Gordon Hsiao-shu Chang (; born 1948) is an American historian and author. He is a professor and vice provost at Stanford University.

Early life and education 
Born in British Hong Kong, Chang earned a degree in history from Princeton University. Chang earned his PhD in history from Stanford University.

Career 
In 1991, Chang joined Stanford University. Chang is the Olive H. Palmer Professor in the Humanities and a professor of American history at Stanford University. Chang's academic interests lie in the connection between race and ethnicity in America, and American foreign relations. Chang has written on Asian-American history and US–East Asian interactions, and he also researches the fields of US diplomacy, the US-Soviet Cold War, modern China, and international security.
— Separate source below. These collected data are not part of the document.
(** *** Fields that are left as they are *)

(** X1. When neither the environment text nor the default of a field can
    be used (each is empty or does not parse), the load leaves the field
    as it was and returns [nil].  For the single-field loader, and for
    every field of a struct. *)
Theorem X1_total_failure_leaves_the_field :
  (forall old name dflt withTime layout,
      Getenv environ name = ""
      \/ parsed withTime layout old (Getenv environ name) = None ->
      dflt = "" \/ parsed withTime layout old dflt = None ->
      loadEnvVar environ (pointerTo old) name dflt withTime layout
      = Return (pointerTo old, nil_error))
  /\
  (forall fs force withTime i sf old,
      fs !! i = Some (sf, old) ->
      Getenv environ (envVarName (binding sf force withTime)) = ""
      \/ parsed withTime (timeLayout (binding sf force withTime)) old
           (Getenv environ (envVarName (binding sf force withTime))) = None ->
      defaultVal (binding sf force withTime) = ""
      \/ parsed withTime (timeLayout (binding sf force withTime)) old
           (defaultVal (binding sf force withTime)) = None ->
      exists fs',
        loadEnvVars environ (pointerTo (VStruct fs)) force withTime
        = Return (pointerTo (VStruct fs'), nil_error)
        /\ fs' !! i = Some (sf, old)).
Proof.
  split.
  - intros old name dflt withTime layout Hs Hd.
    rewrite loadEnvVar_pointer, (resolved_neither _ _ _ _ _ Hs Hd). reflexivity.
  - intros fs force withTime i sf old Hi Hs Hd.
    destruct (loadEnvVars_struct_lookup fs force withTime i _ Hi) as (fs' & Hrun & Hl).
    exists fs'. split; [exact Hrun|]. rewrite Hl.
    unfold loaded_field. cbn [fst snd].
    destruct (decide (envVarName _ = "")); [reflexivity|].
    destruct (decide (PkgPath sf = "")); [|reflexivity].
    rewrite (resolved_neither _ _ _ _ _ Hs Hd). reflexivity.
Qed.

(** X2. A variable or field whose kind is none of [String], [Int],
    [Float64], [Bool], and that is not a [time.Time] loaded with time
    support, is ignored: it keeps its value and the load returns [nil],
    whatever the environment and the default.  This covers nested
    structs, slices, maps, pointers and the other integer and float
    kinds, and [time.Time] under the loaders without time support. *)
Theorem X2_other_kinds_are_ignored :
  (forall old name dflt withTime layout,
      kindOf old <> reflect.String ->
      kindOf old <> reflect.Int ->
      kindOf old <> reflect.Float64 ->
      kindOf old <> reflect.Bool ->
      withTime && Type_is_Time (mkValue old true false) = false ->
      loadEnvVar environ (pointerTo old) name dflt withTime layout
      = Return (pointerTo old, nil_error))
  /\
  (forall fs force withTime i sf old,
      fs !! i = Some (sf, old) ->
      kindOf old <> reflect.String ->
      kindOf old <> reflect.Int ->
      kindOf old <> reflect.Float64 ->
      kindOf old <> reflect.Bool ->
      withTime && Type_is_Time (mkValue old true false) = false ->
      exists fs',
        loadEnvVars environ (pointerTo (VStruct fs)) force withTime
        = Return (pointerTo (VStruct fs'), nil_error)
        /\ fs' !! i = Some (sf, old)).
Proof.
  split.
  - intros old name dflt withTime layout Hs Hi Hf Hb Ht.
    rewrite loadEnvVar_pointer, resolved_neither; [reflexivity| |];
      right; apply parsed_unconverted; assumption.
  - intros fs force withTime i sf old Hl Hs Hi Hf Hb Ht.
    destruct (loadEnvVars_struct_lookup fs force withTime i _ Hl) as (fs' & Hrun & Hl').
    exists fs'. split; [exact Hrun|]. rewrite Hl'.
    unfold loaded_field. cbn [fst snd].
    destruct (decide (envVarName _ = "")); [reflexivity|].
    destruct (decide (PkgPath sf = "")); [|reflexivity].
    rewrite resolved_neither; [reflexivity| |];
      right; apply parsed_unconverted; assumption.
Qed.

(** X3. Without forced implicit names, a struct field whose [env] tag is
    missing or empty, or starts with a comma (a default but no name), is
    skipped: it keeps its value, even when it is exported and the default
    would parse. *)
Theorem X3_unnamed_field_is_skipped fs withTime i sf old :
  fs !! i = Some (sf, old) ->
  Tag_Get (Tag sf) ENV = ""
  \/ (exists dflt, Tag_Get (Tag sf) ENV = SEP +:+ dflt) ->
  exists fs',
    loadEnvVars environ (pointerTo (VStruct fs)) false withTime
    = Return (pointerTo (VStruct fs'), nil_error)
    /\ fs' !! i = Some (sf, old).
Proof.
  intros Hi Htag.
  destruct (loadEnvVars_struct_lookup fs false withTime i _ Hi) as (fs' & Hrun & Hl).
  exists fs'. split; [exact Hrun|]. rewrite Hl.
  unfold loaded_field. cbn [fst snd].
  assert (Hn : envVarName (binding sf false withTime) = "").
  { rewrite (binding_envVarName sf false withTime false).
    unfold binding, fieldData_of.
    destruct Htag as [E|[dflt E]]; rewrite E.
    - reflexivity.
    - pose proof (SplitN_first_comma "" dflt eq_refl) as Hs.
      change ("" +:+ SEP +:+ dflt) with (SEP +:+ dflt) in Hs.
      rewrite Hs. reflexivity. }
  destruct (decide (envVarName _ = "")); [reflexivity|contradiction].
Qed.

(** X4. With forced implicit names, an exported field without an [env]
    tag is bound to the variable of its own name, with no default: it is
    resolved against that variable alone. *)
Theorem X4_forced_name_is_the_field_name fs withTime i sf old :
  fs !! i = Some (sf, old) ->
  PkgPath sf = "" ->
  Tag_Get (Tag sf) ENV = "" ->
  envVarName (binding sf true withTime) = Name sf
  /\ defaultVal (binding sf true withTime) = ""
  /\ exists fs',
       loadEnvVars environ (pointerTo (VStruct fs)) true withTime
       = Return (pointerTo (VStruct fs'), nil_error)
       /\ fs' !! i
          = Some (sf, resolved withTime (timeLayout (binding sf true withTime)) old
                        (Getenv environ (Name sf)) "").
Proof.
  intros Hi Hx Htag.
  assert (Hn : envVarName (binding sf true withTime) = Name sf).
  { rewrite (binding_envVarName sf true withTime false).
    unfold binding, fieldData_of. rewrite Htag. reflexivity. }
  assert (Hd : defaultVal (binding sf true withTime) = "").
  { rewrite (binding_defaultVal sf true false withTime false).
    unfold binding, fieldData_of. rewrite Htag. reflexivity. }
  split; [exact Hn|]. split; [exact Hd|].
  destruct (loadEnvVars_struct_lookup fs true withTime i _ Hi) as (fs' & Hrun & Hl).
  exists fs'. split; [exact Hrun|]. rewrite Hl.
  unfold loaded_field. cbn [fst snd]. rewrite Hn, Hd.
  destruct (decide (Name sf = "")) as [E|E].
  - rewrite E, resolved_neither; [reflexivity| |]; left; reflexivity.
  - destruct (decide (PkgPath sf = "")); [reflexivity|contradiction].
Qed.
In 1990, Chang published his first book Friends and Enemies: The United States, China and the Soviet Union, 1948-1972. In 1997, Chang's second book was Morning Glory, Evening Shadow: Yamato Ichihashi and His Wartime Writing, 1942-1945,   about a Japanese-American professor at Stanford University who was interned during the war. Chang's other books include Asian Americans and Politics: An Exploration (2001), Chinese American Voices: From the Gold Rush to the Present (2006), Asian American Art: A History, 1850-1970 (2008), and Fateful Ties: A History of America's Preoccupation with China (2015).  

He is the author of The Coming Collapse of China in which he attempted to predict the collapse of China and claimed that it would collapse by 2011. In December 2011, he changed the timing of the year of the predicted collapse to 2012. He has not revised his prediction thereafter.

In 2015, Chang was inducted as a member of Committee of 100,  a leadership organization of Chinese Americans in business, government, academia and the arts whose stated aim is "to encourage constructive relations between the peoples of the United States and Greater China."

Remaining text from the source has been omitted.